I’m not some psycho who plans everything down to the minute, but I had a general idea of how it was going to go. I had an outline. Milestones. Pay off loans, build my portfolio and reputation.
Maybe get a dog someday when my hours are closer to normal. Find a person who makes me feel wanted, who makes breakfast, and asks about my day because he actually wants to know.
I didn’t pencil in “fall in love with a man whose last name makes headlines” or “donate blood and get news that changes the rest of your life.”
I walk to the bathroom and stare at the mirror like it might give me direction. The woman in the glass looks tired and too bright at the eyes. I open the medicine cabinet and take down my vitamins.
I pull the paper from my bag. I don’t want to, but I do. “RAPID HCG: POSITIVE.” The highlighter strip looks juvenile and cheerful and completely wrong for the context.
Below it, a bullet list: confirm with serum test, prenatal vitamins, avoid alcohol, schedule appointment. Ordinary language for a thing that doesn’t feel ordinary at all.

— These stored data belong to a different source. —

Lemma updateCallStatus_same_sockets vapiCallId status d :
  keeps same_sockets (updateCallStatus JSON_stringify vapiCallId status d).
Proof.
  apply (updateCallStatus_keeps JSON_stringify same_sockets
           same_sockets_refl same_sockets_trans); intros; repeat split.
Qed.

(** With the lookup the program has, no handler reaches the broadcast
    layer. *)
Lemma handler_keeps_sockets (d : Dispatched) (event : VapiWebhookEvent) :
  keeps same_sockets (handler missing_getCall JSON_stringify d event).
Proof.
  pose proof same_sockets_refl as Hrefl. pose proof same_sockets_trans as Htrans.
  assert (Hlog : forall w e, same_sockets w (add_log e w)) by (intros; repeat split).
  destruct d; simpl;
    unfold handleCallStarted, handleCallAnswered, handleCallEnded, handleCallFailed,
      handleFunctionCalled, handleTranscriptUpdated,
      handleCallStarted_body, handleCallAnswered_body, handleCallEnded_body,
      handleCallFailed_body, handleFunctionCalled_body, handleTranscriptUpdated_body.
  all: repeat first
         [ apply keeps_missing_getCall; assumption
         | apply updateCallStatus_same_sockets
         | keeps_step ].
Qed.

(** C2 (the code departs from it): [callManager.getCall], which the
    handlers of call.started, call.answered, call.ended, call.failed and
    transcript.updated call before they broadcast, is not defined by the
    class; the call throws, the handler's [catch] logs the error, and the
    broadcast is not reached.  So no handler emits anything, whatever the
    event and the state: not with the sockets initialized, not when the row
    of the call exists and was just updated.  (The handler of
    function.called does not broadcast by its own code.) *)
Theorem handlers_never_broadcast (d : Dispatched) (event : VapiWebhookEvent) (w : World.t) :
  fst (handler missing_getCall JSON_stringify d event w) = inr tt /\
  new_emissions w (snd (handler missing_getCall JSON_stringify d event w)) = [] /\
  new_lookups w (snd (handler missing_getCall JSON_stringify d event w)) = [].
Proof.
  destruct (handler_keeps_sockets d event w) as (_ & Hemitted & Hlookups).
  split; [|split].
  - rewrite WebhookFacts.handler_catches.
    unfold try_catch, log, modify.
    destruct (handler_body missing_getCall JSON_stringify d event w) as [[e|[]] w1];
      reflexivity.
  - apply new_emissions_same, Hemitted.
  - apply new_lookups_same, Hlookups.
Qed.

End Handlers.

(** At a call that is known and was just updated, with the sockets
    initialized: the status is stored, the lookup throws, and nothing is
    announced. *)
Example without_getCall_nothing_is_broadcast :
  let w := Samples.world (Some 7) [] in
  let w' := snd (handler missing_getCall Samples.stringify CallStarted
                   (Samples.started_event "vapi-1") w) in
  map VoiceCall.externalCallId (voice_calls (tables w)) = [JStr "vapi-1"] /\
  ioInstance w = Some 7 /\
  map VoiceCall.status (voice_calls (tables w')) = [JStr "ringing"] /\
  emitted w' = [] /\
  In (Error, "Failed to handle call.started") (logs w').
Proof. vm_compute. intuition. Qed.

I refold it and slide it back where it was. I stand with my hands on the counter and breathe until my heartbeat steps down from a sprint to a jog.
Tell him now, my brain says.
Tell him when Antonio wakes up, my gut answers.
But how? In his office, impersonal and businesslike? In his kitchen, over the island where we ate eggplant and gelato? I don’t know if there’s a good way to say, “I know we didn’t plan this, but I’m carrying your child.”
I should sleep. I know I should. If someone calls at 4:00 in the morning, I want my head clear. If Caterina needs me, I want to be able to drive. If Roberto texts… I close my eyes. I don’t know what I want if Roberto texts.
I want him, and I don’t. I want to tell him, and I want to sit with the information alone for a few more hours when it’s just mine.
He said he loved me.
I walk to my bedroom and set my alarm. I crawl into bed and lie on my side, hands under my cheek like I’m twelve. The ceiling is there like it always is. The city outside my window is bright and alive, like it always is. Everything looks familiar. Nothing feels like it used to.